The action is by the holder against the maker of a promissory note, which had been handed to the payee, for the purpose of having it discounted and thus raising money to pay for certain bolts and nuts which had been purchased from the United States Government, and in which the maker was to have an interest. Hence, as the payee did not use it for that purpose, appellant admits it had "the burden of proof to show that it was a holder . . . . . . in due course," and so the statute provides, except where there is an intermediate innocent holder, which there was not here: sections 55 and 59, Negotiable Instruments Law of May 16, 1901, P. L. 194, 202; Putnam v. Ensign Oil Co., 272 Pa. 301. All the evidence, by which appellant attempted to carry that burden, was oral, and the jury refused to believe it; hence, on the authorities quoted, it cannot be considered by us, and the appeal fails: see also Second National Bank of Pittsburgh v. Hoffman, 229 Pa. 429; Harlow Co. v. Borough of Homestead, 194 Pa. 57; Hagan Lumber Co. v. Duryea School District, 277 Pa. 345.

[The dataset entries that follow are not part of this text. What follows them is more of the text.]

(* ===== verification/Cast.v ===== *)
(** * Explicit casts (pgtypes/src/cast.rs)

    The plan-time predicate [cast_allowed] and the conversion [cast]. They are
    meant to agree; the theorem here says exactly where they do not. *)
From Stdlib Require Import ZArith Lia Ascii.
From stdpp Require Import base list gmap strings.
From S2P Require Import Prelude Text Datum Float DateTimeBin ExtModel ExtArith DateTime.
From S2P Require Import Numeric Ops.
Open Scope Z_scope.

Definition num_family (t : ColumnType) : bool :=
  match t with TInt4 | TInt8 | TFloat8 => true | _ => is_numeric t end.

(** [pgtypes/src/cast.rs:31-60] cast_allowed *)
Definition cast_allowed (from to : ColumnType) : bool :=
  if bool_decide (from = to) then true
  else if is_numeric from && is_numeric to then true
  else if num_family from && num_family to then true
  else
    match from, to with
    | TBool, TInt4 | TInt4, TBool => true
    | _, TText | TText, _ => true
    | TDate, TTimestamp | TDate, TTimestamptz => true
    | TTimestamp, TDate | TTimestamp, TTime | TTimestamp, TTimestamptz => true
    | TTimestamptz, TDate | TTimestamptz, TTime | TTimestamptz, TTimestamp => true
    | _, _ => false
    end.

Section Cast.
Context `{ExtArith}.

(** [pgtypes/src/cast.rs:180-188] to_numeric *)
Definition to_numeric (d : BigDecimal) (tm : option Typmod) : result TypeError Datum :=
  match tm with
  | Some tm => DNumeric <$> apply_typmod d tm
  | None => Ok (DNumeric (canonical d))
  end.

(** [pgtypes/src/cast.rs:198-202] i4_from_i64 *)
Definition i4_from_i64 (n : Z) : result TypeError Datum := DInt4 <$> ok_or (checked_i32 n) Overflow.

Definition f64_between (lo hi r : Z) : bool :=
  f64_is_finite r && f64_leb (f64_of_Z lo) r && f64_leb r (f64_of_Z hi).

(** [pgtypes/src/cast.rs:206-213] i4_from_f64 *)
Definition i4_from_f64 (f : Z) : result TypeError Datum :=
  let r := f64_round_ties_even f in
  if f64_between (-2147483648) 2147483647 r then Ok (DInt4 (f64_as_i32 r)) else Err Overflow.

(** [pgtypes/src/cast.rs:217-224] i8_from_f64 *)
Definition i8_from_f64 (f : Z) : result TypeError Datum :=
  let r := f64_round_ties_even f in
  if f64_between (-9223372036854775808) 9223372036854775807 r then Ok (DInt8 (f64_as_i64 r))
  else Err Overflow.

(** [a.starts_with(b)] for strings *)
Definition str_starts (a b : string) : bool := starts_with (str_bytes b) (str_bytes a).

(** [pgtypes/src/cast.rs:231-250] text_to_bool *)
Definition text_to_bool (s : string) : result TypeError Datum :=
  let t := to_ascii_lowercase (trim s) in
  match t with
  | EmptyString => Err (InvalidText "boolean" s)
  | _ =>
      if str_starts "true" t then Ok (DBool true)
      else if str_starts "false" t then Ok (DBool false)
      else if str_starts "yes" t then Ok (DBool true)
      else if str_starts "no" t then Ok (DBool false)
      else if str_starts "on" t then Ok (DBool true)
      else if str_starts "off" t then Ok (DBool false)
      else if bool_decide (t = "1") then Ok (DBool true)
      else if bool_decide (t = "0") then Ok (DBool false)
      else Err (InvalidText "boolean" s)
  end.

(** [pgtypes/src/cast.rs:275-286] require_int_syntax *)
Definition require_int_syntax (s ty : string) : result TypeError () :=
  if all_digits (strip_sign (trim s)).2 then Ok () else Err (InvalidText ty s).

(** [pgtypes/src/cast.rs:256-262] text_to_i32 *)
Definition text_to_i32 (s : string) : result TypeError Datum :=
  _ ← require_int_syntax s "integer"; DInt4 <$> ok_or (parse_i32 (trim s)) Overflow.

(** [pgtypes/src/cast.rs:264-270] text_to_i64 *)
Definition text_to_i64 (s : string) : result TypeError Datum :=
  _ ← require_int_syntax s "bigint"; DInt8 <$> ok_or (parse_i64 (trim s)) Overflow.

(** [pgtypes/src/cast.rs:308-311] is_infinity_spelling *)
Definition is_infinity_spelling (t : string) : bool :=
  one_of (to_ascii_lowercase (strip_sign t).2) ["inf"; "infinity"].

(** [pgtypes/src/cast.rs:294-304] text_to_f64 *)
Definition text_to_f64 (s : string) : result TypeError Datum :=
  let t := trim s in
  match f64_parse t with
  | Some v => if f64_is_infinite v && negb (is_infinity_spelling t) then Err Overflow
              else Ok (DFloat8 v)
  | None => Err (InvalidText "double precision" s)
  end.

(** [pgtypes/src/cast.rs:313-318] cannot_cast *)
Definition cannot_cast (v : Datum) (to : ColumnType) : TypeError :=
  CannotCast match column_type v with Some t => type_name t | None => "unknown" end (type_name to).

(** [pgtypes/src/cast.rs:70-176] cast *)
Definition cast (value : Datum) (to : ColumnType) (tz : TimeZone) : result (fault TypeError) Datum :=
  match value, to with
  | DNull, _ => Ok DNull
  | DBool _, TBool | DInt4 _, TInt4 | DInt8 _, TInt8 | DFloat8 _, TFloat8 | DText _, TText
  | DDate _, TDate | DTime _, TTime | DTimestamp _, TTimestamp | DTimestamptz _, TTimestamptz
  | DInterval _, TInterval => Ok value
  | DInt4 n, TInt8 => Ok (DInt8 n)
  | DInt4 n, TFloat8 => Ok (DFloat8 (f64_of_Z n))
  | DInt8 n, TInt4 => lift (i4_from_i64 n)
  | DInt8 n, TFloat8 => Ok (DFloat8 (f64_of_Z n))
  | DFloat8 f, TInt4 => lift (i4_from_f64 f)
  | DFloat8 f, TInt8 => lift (i8_from_f64 f)
  | DInt4 n, TNumeric tm | DInt8 n, TNumeric tm => lift (to_numeric (num_from_i64 n) tm)
  | DFloat8 f, TNumeric tm => lift (d ← num_from_f64 f; to_numeric d tm)
  | DNumeric d, TNumeric tm => lift (to_numeric d tm)
  | DNumeric d, TInt4 => DInt4 <$> lift (num_to_i32 d)
  | DNumeric d, TInt8 => DInt8 <$> lift (num_to_i64 d)
  | DNumeric d, TFloat8 => Ok (DFloat8 (num_to_f64 d))
  | DBool b, TInt4 => Ok (DInt4 (if b then 1 else 0))
  | DInt4 n, TBool => Ok (DBool (negb (n =? 0)))
  | DBool b, TText => Ok (DText (if b then "true" else "false"))
  | d, TText => DText <$> panic_or (text_of d tz)
  | DText s, TBool => lift (text_to_bool s)
  | DText s, TInt4 => lift (text_to_i32 s)
  | DText s, TInt8 => lift (text_to_i64 s)
  | DText s, TFloat8 => lift (text_to_f64 s)
  | DText s, TNumeric tm =>
      lift (d ← ok_or (parse s) (InvalidText "numeric" s); to_numeric d tm)
  | DText s, TDate => DDate <$> lift (parse_date s)
  | DText s, TTime => DTime <$> lift (parse_time s)
  | DText s, TTimestamp => DTimestamp <$> lift (parse_timestamp s)
  | DText s, TTimestamptz => DTimestamptz <$> parse_timestamptz s tz
  | DText s, TInterval => DInterval <$> parse_interval s
  | DDate d, TTimestamp => Ok (DTimestamp (date_to_midnight d))
  | DDate d, TTimestamptz =>
      DTimestamptz <$> lift (ok_or (datetime_to_zoned_ts (date_to_midnight d) tz)
                               (DatetimeFieldOverflow (date_display d)))
  | DTimestamp dt, TDate => Ok (DDate (datetime_date dt))
  | DTimestamp dt, TTime => Ok (DTime (datetime_time dt))
  | DTimestamp dt, TTimestamptz =>
      DTimestamptz <$> lift (ok_or (datetime_to_zoned_ts dt tz)
                               (DatetimeFieldOverflow (datetime_display dt)))
  | DTimestamptz ts, TTimestamp => Ok (DTimestamp (tz_to_datetime tz ts))
  | DTimestamptz ts, TDate => Ok (DDate (datetime_date (tz_to_datetime tz ts)))
  | DTimestamptz ts, TTime => Ok (DTime (datetime_time (tz_to_datetime tz ts)))
  | v, to => Err (Raised (cannot_cast v to))
  end.

End Cast.

(** ** Plan time and run time *)

(** An outcome that is not "cannot cast". *)
Definition casts {A} (r : result (fault TypeError) A) : Prop :=
  forall f t, r <> Err (Raised (CannotCast f t)).
Definition casts' {A} (r : result TypeError A) : Prop := forall f t, r <> Err (CannotCast f t).

Lemma casts_ok {A} (a : A) : casts (Ok a).
Proof. done. Qed.
Lemma casts'_ok {A} (a : A) : casts' (Ok a).
Proof. done. Qed.
Lemma casts_fmap {A B} (g : A -> B) r : casts r -> casts (g <$> r).
Proof. intros Hr f t. destruct r as [a|e]; [done|]. intros [= ->]. by apply (Hr f t). Qed.
Lemma casts'_fmap {A B} (g : A -> B) (r : result TypeError A) : casts' r -> casts' (g <$> r).
Proof. intros Hr f t. destruct r as [a|e]; [done|]. intros [= ->]. by apply (Hr f t). Qed.
Lemma casts_bind {A B} (g : A -> result (fault TypeError) B) r :
  casts r -> (forall a, casts (g a)) -> casts (r ≫= g).
Proof. intros Hr Hg f t. destruct r as [a|e]; [apply Hg|]. intros [= ->]. by apply (Hr f t). Qed.
Lemma casts'_bind {A B} (g : A -> result TypeError B) r :
  casts' r -> (forall a, casts' (g a)) -> casts' (r ≫= g).
Proof. intros Hr Hg f t. destruct r as [a|e]; [apply Hg|]. intros [= ->]. by apply (Hr f t). Qed.
Lemma casts_lift {A} (r : result TypeError A) : casts' r -> casts (lift r).
Proof. intros Hr f t. destruct r as [a|e]; [done|]. intros [= ->]. by apply (Hr f t). Qed.
Lemma casts_panic {A} (o : option A) : casts (panic_or o).
Proof. intros f t. by destruct o. Qed.
Lemma casts'_ok_or {A} (o : option A) e :
  (forall f t, e <> CannotCast f t) -> casts' (ok_or o e).
Proof. intros He f t. destruct o; [done|]. intros [= ->]. by apply (He f t). Qed.
Lemma casts_ok_or {A} (o : option A) e :
  (forall f t, e <> Raised (CannotCast f t)) -> casts (ok_or o e).
Proof. intros He f t. destruct o; [done|]. intros [= ->]. by apply (He f t). Qed.
Lemma casts_if {A} (b : bool) (r s : result (fault TypeError) A) :
  casts r -> casts s -> casts (if b then r else s).
Proof. by destruct b. Qed.
Lemma casts'_if {A} (b : bool) (r s : result TypeError A) :
  casts' r -> casts' s -> casts' (if b then r else s).
Proof. by destruct b. Qed.
Lemma casts'_err {A} e : (forall f t, e <> CannotCast f t) -> casts' (A := A) (Err e).
Proof. intros He f t [= ->]. by apply (He f t). Qed.
Lemma casts_err {A} e : (forall f t, e <> Raised (CannotCast f t)) -> casts (A := A) (Err e).
Proof. intros He f t [= ->]. by apply (He f t). Qed.

Create HintDb casts discriminated.
#[local] Hint Resolve casts_ok casts'_ok casts_fmap casts'_fmap casts_lift casts_panic casts_if
  casts'_if : casts.
#[local] Hint Extern 1 (casts' (ok_or _ _)) => apply casts'_ok_or; discriminate : casts.
#[local] Hint Extern 1 (casts (ok_or _ _)) => apply casts_ok_or; discriminate : casts.
#[local] Hint Extern 1 (casts' (Err _)) => apply casts'_err; discriminate : casts.
#[local] Hint Extern 1 (casts (Err _)) => apply casts_err; discriminate : casts.
#[local] Hint Extern 1 (casts' (_ ≫= _)) => apply casts'_bind; [|intros ?] : casts.
#[local] Hint Extern 1 (casts (_ ≫= _)) => apply casts_bind; [|intros ?] : casts.

Section CastAgrees.
Context `{ExtArith}.

Lemma casts_to_numeric d tm : casts' (to_numeric d tm).
Proof.
  unfold to_numeric, apply_typmod. destruct tm; [|auto with casts].
  apply casts'_fmap. destruct (bd_parts _). auto with casts.
Qed.

Lemma casts_parse_interval s : casts (parse_interval s).
Proof. unfold parse_interval. auto 20 with casts. Qed.

Lemma casts_parse_timestamptz s tz : casts (parse_timestamptz s tz).
Proof. unfold parse_timestamptz. apply casts_bind; [auto with casts|]. intros []. auto 20 with casts. Qed.

Lemma casts_text_to_bool s : casts' (text_to_bool s).
Proof. unfold text_to_bool. case_match; auto 20 with casts. Qed.

Lemma casts_text_to_f64 s : casts' (text_to_f64 s).
Proof. unfold text_to_f64. case_match; auto 20 with casts. Qed.

Lemma casts_parse_date s : casts' (parse_date s).
Proof. unfold parse_date. case_match; auto 20 with casts. Qed.

Lemma casts_text_to_int s :
  casts' (text_to_i32 s) /\ casts' (text_to_i64 s).
Proof. unfold text_to_i32, text_to_i64, require_int_syntax. auto 20 with casts. Qed.

#[local] Hint Resolve casts_to_numeric casts_parse_interval casts_parse_timestamptz
  casts_text_to_bool casts_text_to_f64 casts_parse_date : casts.

(** The pairs that are allowed but have no conversion. *)
Definition bytea_gap (from to : ColumnType) : bool :=
  match from, to with TBytea, TBytea | TText, TBytea => true | _, _ => false end.

Lemma cast_cases v from to tz :
  column_type v = Some from ->
  if cast_allowed from to && negb (bytea_gap from to) then casts (cast v to tz)
  else cast v to tz = Err (Raised (cannot_cast v to)).
Proof.
  intros Hty.
  destruct v, to as [| | | | |[]| | | | | |]; try discriminate Hty; injection Hty as <-;
    match goal with |- if ?b then _ else _ => let x := eval vm_compute in b in change b with x end;
    cbv iota; try exact eq_refl.
  all: unfold cast, i4_from_i64, i4_from_f64, i8_from_f64, num_to_i32, num_to_i64, num_from_f64,
      parse_time, parse_timestamp.
  all: try apply casts_lift, casts_text_to_int.
  all: try solve [auto 10 with casts nocore].
Qed.

(** The plan-time check and the conversion agree except on bytea: a value is
    refused with "cannot cast" exactly when [cast_allowed] says no, or when a
    bytea or a text is cast to bytea, which [cast_allowed] admits. *)
Theorem cast_agrees_with_allowed (v : Datum) (from to : ColumnType) (tz : TimeZone) :
  column_type v = Some from ->
  (cast v to tz = Err (Raised (cannot_cast v to)) <->
   cast_allowed from to = false \/ bytea_gap from to = true).
Proof.
  intros Hty. pose proof (cast_cases v from to tz Hty) as Hc.
  destruct (cast_allowed from to), (bytea_gap from to); cbn in Hc.
  1, 3, 4: rewrite Hc; split; auto.
  split; [|intros [|]; discriminate]. intros E. by destruct (Hc _ _ E).
Qed.

End CastAgrees.

(** A bytea to itself: admitted, and refused when it is evaluated. *)
Lemma cast_agrees_with_allowed_witness :
  cast_allowed TBytea TBytea = true /\
  cast (DBytea (H := model_ext) [1]) TBytea (0 : @TimeZone _ model_arith) =
  Err (Raised (cannot_cast (DBytea (H := model_ext) [1]) TBytea)).
Proof.
  split; [reflexivity|]. apply (cast_agrees_with_allowed _ TBytea); [done|]. by right.
Defined.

Appellee's case does not depend even on this, however. There was evidence (apparently not very strong, but which the jury believed) that when the note was taken by the payee to the plaintiff bank, its vice-president, who was in charge of such matters, was told why the note had been given, and was asked to discount it and pay the cash on it, in order that the money might be used to purchase the bolts and nuts. Instead of doing this, he kept the note, in order, as he said, to look up defendant's financial standing, and later applied it on an antecedent obligation of the payee, only a part of which was then due. Under such circumstances, the bank was not a holder in due course, since it knew that the use thus made of the note was a wrongful one, so far as concerns this defendant (section 52, Negotiable Instruments *207 Law, May 16, 1901, P. L. 194, 202), and hence it makes no difference that section 25 of the same statute provides that "An antecedent or preexisting debt constitutes value."

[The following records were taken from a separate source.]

(* ===== verification/OpsProps.v ===== *)
(** * The order of SQL values

    [compare] of pgtypes/src/ops.rs, which ORDER BY, MIN, MAX, DISTINCT ON and
    the comparison operators share, orders the values of each comparable type,
    and its equality is the grouping equality of [Datum::eq]. *)
From Stdlib Require Import ZArith Lia.
From stdpp Require Import base list gmap strings.
From S2P Require Import Prelude Text Datum Float DateTimeBin ExtModel ExtArith.
From S2P Require Import DateTime Numeric Ops.
Open Scope Z_scope.

(** ** Total preorders *)

Record cmp_preorder {A} (cmp : A -> A -> comparison) : Prop := {
  pre_flip x y : cmp y x = CompOpp (cmp x y);
  pre_trans x y z : cmp x y <> Gt -> cmp y z <> Gt -> cmp x z <> Gt
}.

Lemma cmp_order_preorder {A} (cmp : A -> A -> comparison) : cmp_order cmp -> cmp_preorder cmp.
Proof.
  intros [He Hf Ht]. split; [done|]. intros x y z Hxy Hyz.
  destruct (cmp x y) eqn:E1; [|destruct (cmp y z) eqn:E2|done].
  - apply He in E1. by subst.
  - apply He in E2. subst. by rewrite E1.
  - by rewrite (Ht _ _ _ E1 E2).
  - done.
Qed.

Lemma preorder_comap {A B} (f : B -> A) (cmp : A -> A -> comparison) :
  cmp_preorder cmp -> cmp_preorder (fun x y => cmp (f x) (f y)).
Proof. intros [Hf Ht]. split; eauto. Qed.

Lemma bytes_cmp_order : cmp_order bytes_cmp.
Proof.
  destruct Zcompare_order as [He Hf Ht]. split.
  - induction x as [|a x IH]; intros [|b y]; simpl; try done.
    destruct (a ?= b) eqn:E; [apply He in E as ->; rewrite IH; split; congruence| |];
      (split; [done|]); intros [= -> ->]; by rewrite Z.compare_refl in E.
  - induction x as [|a x IH]; intros [|b y]; simpl; try done.
    rewrite (Hf a b). destruct (a ?= b); simpl; auto.
  - induction x as [|a x IH]; intros [|b y] [|c z]; simpl; try done.
    destruct (a ?= b) eqn:E1; [apply He in E1 as ->| |done].
    + destruct (b ?= c); eauto.
    + destruct (b ?= c) eqn:E2; [apply He in E2 as <-; by rewrite E1| |done].
      by rewrite (Ht _ _ _ E1 E2).
Qed.

Lemma bool_cmp_order : cmp_order bool_cmp.
Proof. split; by intros [] []; try intros []. Qed.

(** A float's place in the order: NaN above everything, both zeros at one place. *)
Definition f64_rank (x : Z) : Z := if f64_is_nan x then 2 ^ 64 else f64_key x.

Lemma f64_abs_bounds x : 0 <= f64_abs x < 2 ^ 63.
Proof.
  unfold f64_abs. change 9223372036854775807 with (Z.ones 63).
  rewrite Z.land_ones by lia. apply Z.mod_pos_bound. lia.
Qed.

Lemma f64_key_bounds x : - 2 ^ 63 < f64_key x < 2 ^ 63.
Proof. unfold f64_key. pose proof (f64_abs_bounds x). destruct (f64_sign x); lia. Qed.

Lemma float_cmp_rank x y : float_cmp x y = Z.compare (f64_rank x) (f64_rank y).
Proof.
  unfold float_cmp, f64_rank, f64_partial_cmp.
  pose proof (f64_key_bounds x). pose proof (f64_key_bounds y).
  destruct (f64_is_nan x), (f64_is_nan y).
  - by rewrite Z.compare_refl.
  - symmetry. apply Z.compare_gt_iff. lia.
  - symmetry. apply Z.compare_lt_iff. lia.
  - done.
Qed.

Lemma f64_split x : u64_ok x -> x = f64_abs x + (if f64_sign x then 2 ^ 63 else 0).
Proof.
  unfold u64_ok, f64_abs, f64_sign. intros Hx.
  change 9223372036854775807 with (Z.ones 63). rewrite Z.land_ones by lia.
  rewrite Z.testbit_odd, Z.shiftr_div_pow2 by lia.
  assert (x / 2 ^ 63 = 0 \/ x / 2 ^ 63 = 1) as [E|E] by (Z.div_mod_to_equations; lia);
    rewrite E; simpl; Z.div_mod_to_equations; lia.
Qed.
(** ** Tuples: lemmas *)

Lemma header_of_prefix_app h rest :
  u64_ok (h_xmin h) -> u64_ok (h_xmax h) ->
  header_of_prefix (header_bytes h ++ rest) = Some (h, rest).
Proof.
  intros Hmin Hmax. unfold header_bytes, header_of_prefix.
  set (A := be_bytes 8 (h_xmin h)). set (B := be_bytes 8 (h_xmax h)).
  assert (length A = 8%nat) as LA by apply be_bytes_length.
  assert (length B = 8%nat) as LB by apply be_bytes_length.
  change ((h_tag h :: A ++ B) ++ rest) with (h_tag h :: (A ++ B) ++ rest).
  rewrite <- app_assoc. cbv iota.
  destruct (Nat.ltb_spec (length (A ++ B ++ rest)) 16) as [Hl|Hl];
    [rewrite !length_app in Hl; lia|].
  assert (take 8 (A ++ B ++ rest) = A) as -> by (apply take_app_length'; lia).
  assert (drop 8 (A ++ B ++ rest) = B ++ rest) as -> by (apply drop_app_length'; lia).
  assert (take 8 (B ++ rest) = B) as -> by (apply take_app_length'; lia).
  assert (drop 16 (A ++ B ++ rest) = rest) as ->.
  { rewrite app_assoc. apply drop_app_length'. rewrite length_app. lia. }
  unfold A, B. rewrite !be_val_be_bytes by done. by destruct h.
Qed.

Section TupleRoundTrip.
Context `{ExtLaws}.

Lemma decode_tuple_encode xmin xmax row :
  u64_ok xmin -> u64_ok xmax -> row_ok row ->
  decode_tuple (encode_tuple xmin xmax row) = Ok (xmin, xmax, row).
Proof.
  intros Hmin Hmax Hrow. unfold decode_tuple, encode_tuple.
  rewrite header_of_prefix_app by done. rsimpl.
  change (h_tag (mkHeader T_TUPLE xmin xmax) =? T_TUPLE) with true. rsimpl.
  by rewrite decode_row_encode.
Qed.

End TupleRoundTrip.

(** ** The commit log: lemmas *)

Definition status_ok (st : XidStatus) : Prop :=
  match st with Prepared g => u64_ok g | _ => True end.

The other assignments of error (which simply repeat, under separate individual numbers, the several reasons for a new trial, except the one which states that "the verdict was against the law") need not be reviewed, since they are not expressed in nor suggested by the statement of the question involved (Collingdale Boro. v. Phila. Rapid Transit Co.,274 Pa. 124; Roberts v. Cauffiel, 283 Pa. 64); nevertheless, we have considered them and find nothing therein to convict the court below of reversible error.

The judgment of the court below is affirmed.